Calgary Flames vs New Jersey Devils Odds
These are the current betting lines for this matchup, and bettors should always keep tracking the latest NHL odds before locking in a wager.
| Team | Moneyline | Puck Line | Total |
|---|---|---|---|
| Calgary Flames | +157 | +1.5 (-166) | O 5.5 (-117) |
| New Jersey Devils | -186 | -1.5 (+137) | U 5.5 (-105) |
Calgary Flames Betting Form
Calgary is in a bad stretch, and the road profile is hard to ignore. The Flames were blanked by the Rangers on Tuesday and have just four wins in their last 16 games. The offense comes and goes, which is really the problem. Matt Coronato can generate chances, Morgan Frost and Joel Farabee can still create enough secondary offense to keep this lineup from collapsing, and there are nights where Calgary’s forecheck looks annoying in a good way. Still, the five-on-five consistency has not been there often enough. You can get the broader picture through the Calgary Flames stats and results.
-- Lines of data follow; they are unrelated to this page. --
(* ===== verification/Shell.v ===== *)
(** The parser of the shell: [user/sh.c].

    The command line is the list of its bytes without the NUL; a pointer into it
    is an index.  The parser's state is [*ps]; a syntax error is [panic].  Tokens
    are pairs [(q, eq)] of their ends, as in the source. *)
From S2P Require Import Prelude CString.

Definition MAXARGS : Z := 10.
Definition whitespace : list Z := [32; 9; 13; 10; 11].
Definition symbols : list Z := [60; 124; 62; 38; 59; 40; 41].

Definition RD_MODE : Z := 0x000.                      (* O_RDONLY *)
Definition WR_MODE : Z := 0x601.                      (* O_WRONLY|O_CREATE|O_TRUNC *)
Definition APP_MODE : Z := 0x201.                     (* O_WRONLY|O_CREATE *)

Inductive cmd :=
| EXEC (argv : list (Z * Z))
| REDIR (c : cmd) (file : Z * Z) (mode fd : Z)
| PIPE (left right : cmd)
| LIST (left right : cmd)
| BACK (c : cmd).

(** The arguments of [redircmd] other than the command. *)
Record redir := mkRedir { rd_file : Z * Z; rd_mode : Z; rd_fd : Z }.
Definition redircmd (c : cmd) (r : redir) : cmd := REDIR c (rd_file r) (rd_mode r) (rd_fd r).

Definition strchr_ (l : list Z) (c : Z) : bool := bool_decide (c ∈ l).

Section parse.
Context (buf : list Z).

Abbreviation P := (kM Z).

Definition es : Z := Z.of_nat (length buf).
(** [*s] *)
Definition char_at (s : Z) : Z := nth (Z.to_nat s) buf 0.

(** [while(s < es && p( *s)) s++], at most [n] times. *)
Fixpoint scan_while (n : nat) (p : Z → bool) (s : Z) : Z :=
  match n with
  | O => s
  | S n' => if (s <? es) && p (char_at s) then scan_while n' p (s + 1) else s
  end.
Definition scan_to (p : Z → bool) (s : Z) : Z := scan_while (Z.to_nat (es - s)) p s.
Definition skip_blanks : Z → Z := scan_to (strchr_ whitespace).

(** The switch of [gettoken]: the token and the end of it. *)
Definition token_at (s : Z) : Z * Z :=
  let c := char_at s in
  if c =? 0 then (0, s) else
  if strchr_ [124; 40; 41; 59; 38; 60] c then (c, s + 1) else
  if c =? 62 then if char_at (s + 1) =? 62 then (43, s + 2) else (c, s + 1) else
  (97, scan_to (λ x, negb (strchr_ whitespace x) && negb (strchr_ symbols x)) s).

(** The token, [*q] and [*eq]. *)
Definition gettoken : P (Z * (Z * Z)) :=
  s ← gets (λ s, s);
  let q := skip_blanks s in
  let r := token_at q in
  modify (λ _, skip_blanks r.2) ;;
  mret (r.1, (q, r.2)).

Definition peek (toks : list Z) : P bool :=
  modify skip_blanks ;;
  c ← gets char_at;
  mret (truth c && strchr_ toks c).

(** The redirections, in order. *)
Definition parseredirs : P (list redir) :=
  while (λ rs,
    b ← peek [60; 62];
    if b : bool then
      t ← gettoken;
      f ← gettoken;
      if negb (f.1 =? 97) then panic "missing file for redirection" else
      let rs :=
        if t.1 =? 60 then rs ++ [mkRedir f.2 RD_MODE 0]
        else if t.1 =? 62 then rs ++ [mkRedir f.2 WR_MODE 1]
        else if t.1 =? 43 then rs ++ [mkRedir f.2 APP_MODE 1]
        else rs in
      mret (inl rs)
    else mret (inr rs)) [].

(** The loop of [parseexec]: the arguments and the redirections among them. *)
Definition parseargs : P (list (Z * Z) * list redir) :=
  rs ← parseredirs;
  while (λ '(argv, rs),
    b ← peek [124; 41; 38; 59];
    if b : bool then mret (inr (argv, rs)) else
    t ← gettoken;
    if t.1 =? 0 then mret (inr (argv, rs)) else
    if negb (t.1 =? 97) then panic "syntax" else
    let argv := argv ++ [t.2] in
    if Z.of_nat (length argv) >=? MAXARGS then panic "too many args" else
    rs' ← parseredirs;
    mret (inl (argv, rs ++ rs'))) ([], rs).

(** [while(peek(ps, es, "&")) ...] of [parseline]. *)
Definition parseback (c : cmd) : P cmd :=
  while (λ c,
    b ← peek [38];
    if b : bool then gettoken ;; mret (inl (BACK c)) else mret (inr c)) c.

(** The recursion is bounded by [n]; every level consumes a symbol. *)
Fixpoint parseline (n : nat) : P cmd :=
  match n with
  | O => diverge
  | S n =>
      c ← parsepipe n;
      c ← parseback c;
      b ← peek [59];
      if b : bool then
        gettoken ;;
        r ← parseline n;
        mret (LIST c r)
      else mret c
  end
with parsepipe (n : nat) : P cmd :=
  match n with
  | O => diverge
  | S n =>
      c ← parseexec n;
      b ← peek [124];
      if b : bool then
        gettoken ;;
        r ← parsepipe n;
        mret (PIPE c r)
      else mret c
  end
with parseexec (n : nat) : P cmd :=
  match n with
  | O => diverge
  | S n =>
      b ← peek [40];
      if b : bool then parseblock n else
      r ← parseargs;
      mret (foldl redircmd (EXEC r.1) r.2)
  end
with parseblock (n : nat) : P cmd :=
  match n with
  | O => diverge
  | S n =>
      b ← peek [40];
      if negb b then panic "parseblock" else
      gettoken ;;
      c ← parseline n;
      b ← peek [41];
      if negb b then panic "syntax - missing )" else
      gettoken ;;
      rs ← parseredirs;
      mret (foldl redircmd c rs)
  end.

(** Four levels for each byte of the line are enough. *)
Definition parse_fuel : nat := 4 * length buf + 4.

(** [parsecmd] up to the check for leftovers. *)
Definition parsetop : P cmd :=
  c ← parseline parse_fuel;
  peek [] ;;
  mret c.

Definition parsecmd_ : P cmd :=
  c ← parsetop;
  s ← gets (λ s, s);
  if negb (s =? es) then panic "syntax" else mret c.

End parse.

(** [*p = 0] *)
Definition put0 (p : Z) (buf : list Z) : list Z := <[Z.to_nat p := 0]> buf.

(** NUL-terminate all the counted strings; the NUL of the line itself may be one
    of the bytes written. *)
Fixpoint nulterminate (c : cmd) (buf : list Z) : list Z :=
  match c with
  | EXEC argv => foldl (λ b a, put0 a.2 b) buf argv
  | REDIR c f _ _ => put0 f.2 (nulterminate c buf)
  | PIPE l r => nulterminate r (nulterminate l buf)
  | LIST l r => nulterminate r (nulterminate l buf)
  | BACK c => nulterminate c buf
  end.

(** The C string at an address. *)
Definition string_at (b : list Z) (q : Z) : list Z := before_nul (drop (Z.to_nat q) b).

(** [parsecmd]: the command and the line, with its NUL, that its tokens point to. *)
Definition parsecmd (buf : list Z) : res Z (cmd * list Z) :=
  (c ← parsecmd_ buf; mret (c, nulterminate c (buf ++ [0]))) 0.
The better case for Calgary starts in net with Dustin Wolf. He has been asked to cover for a team that gives away too much territory, and if the Flames are going to steal this one, that is probably the path. They also do enough offensively to threaten weaker defensive teams, but New Jersey is not really that. Calgary’s shot volume has been decent enough, though a lot of those chances have not turned into clean finishes lately, especially on this trip. That pushes me a bit toward caution on the Flames moneyline even if the plus price is tempting.
The injury situation does not help. Jonathan Huberdeau remains out, Jake Bean is sidelined, Samuel Honzek is unavailable, and Zach Whitecloud has been dealing with an upper-body issue after getting hurt last weekend. Before betting Calgary, I would keep a close eye on the Flames injury report because this lineup already feels thin in the wrong spots.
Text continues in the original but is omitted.